Ethylene is synthesized from S-adenosyl-L-methionine (SAM), which is converted to 1-aminocyclopropane carboxylic acid (ACC) under the catalyzation of the enzyme ACC synthase (ACS). Then, ACC is oxidized into ethylene by ACC oxidase (ACO)^[9,10]. In the ethylene synthesis pathway, the formation of ACC is generally thought to be the rate-limiting step and therefore, ACS proteins are rate-limiting enzymes in ethylene synthesis^[11]. ACS belongs to the family of pyridoxal-5'-phosphate dependent aminotransferases, which require vitamin B6 as a co-factor for activity^[9]. According to the presence of particular sequences at the C-terminus, ACS genes can be divided into three major groups: Type I genes encode target sites for mitogen-activated and calcium-dependent protein kinases (MAPK and CDPK, respectively), Type II genes encode target sites for CDPKs and E3 ligases, and Type III genes encode no signaling target sites^[12].

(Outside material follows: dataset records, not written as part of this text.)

(* ===== verification/PropPath.v ===== *)
(** * Properties of paths

    What following a path finds, what the calls on paths return where there is nothing,
    unlinking a file, and the types that every sequence of calls keeps. *)
From S2P Require Import Prelude.
From S2P Require Import CString.
From S2P Require Import FatNames.
From S2P Require Import FatTable.
From S2P Require Import FatCache.
From S2P Require Import FatChain.
From S2P Require Import FatFile.
From S2P Require Import FatMount.
From S2P Require Import FatDir.
From S2P Require Import FatCalls.
From S2P Require Import FatTypes.
From S2P Require Import FatSlots.
From S2P Require Import FatSearch.
From S2P Require Import FatPath.
From S2P Require Import FatDemo.
Local Open Scope Z_scope.
Local Open Scope fat_scope.

(** C28: Paths: a path of any length through directories with valid entries is followed to the
    entry it means, whose place it reports; to the root, if it names only the volume; or to
    an error, at the first name that is not there or below a file.  Nothing on the volume, as
    seen through its buffer, nor the list of volumes changes. *)
Theorem follow_path_resolves p v s path r d_fat dir :
  path_to p v s path r →
  ∃ w r' s', follow_path d_fat dir path s = Done (w, r') s' ∧ unchanged p v s s' ∧ w_fat w = Some p ∧
    match r with
    | Ok (Some pl) => r' = Ok tt ∧ at_slot (fat v) (pl_chain pl) (it_entry (pl_item pl)) (w_dir w) ∧
        (∀ v', volume_of p s' = Some v' → slots v (pl_chain pl) !! it_entry (pl_item pl) = Some (dir_entry (fat v') (w_dir w))) ∧
        ∃ d, at_slot (fat v) (pl_chain pl) (it_start (pl_item pl)) d ∧ w_loc w = Some (loc_of d)
    | Ok None => r' = Ok tt
    | Err e => r' = Err e
    end.
Proof.
  intros Hp. pose proof (wp_follow p v s path r d_fat dir Hp) as W. apply wp_done in W as ([w r'] & s' & E & Hw & H).
  exists w, r', s'. cbn [fst snd] in *. split; [exact E|]. destruct r as [[pl|]|e]; cbn [at_place] in H.
  - destruct H as (-> & Hl & Hd). split; [apply walking_unchanged, Hl|]. split; [done|]. split; [done|].
    split; [apply Hl|]. split; [apply Hl|exact Hd].
  - destruct H as (-> & Hwk). by split; [apply walking_unchanged|].
  - destruct H as (-> & Hwk). by split; [apply walking_unchanged|].
Qed.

Early work has discovered several genes in the ACS family in different species and their differential expression during plant development. There are 12 ACS genes (ACS1 to ACS12) in Arabidopsis, and all of them display different expression patterns throughout growth and development^{[1, 13]}. In tomato, nine genes encoding ACS (LeACS1A, LeACS1B, and LeACS2−8) have been reported^[1], with LeACS1A, LeACS2, LeACS4, and LeACS6 are expressed in different stage of fruit development^{[14, 15]}. Three of the genes, LeACS1A, LeACS2, and LeACS4 showed a ripening-related increase in expression, while LeACS6 transcripts were present in mature green fruit but declined as ripening was initiated^[15]. A total of 19 ACS genes were identified in apple, with six expressed in fruit^[16]. Among them, MdACS3a is expressed lower and before fruit ripening, while MdACS1 is expressed abundantly after fruit ripening^[17]. These results indicated that fruit development relies on the expression of different ACS genes to form ethylene at distinct developmental stages.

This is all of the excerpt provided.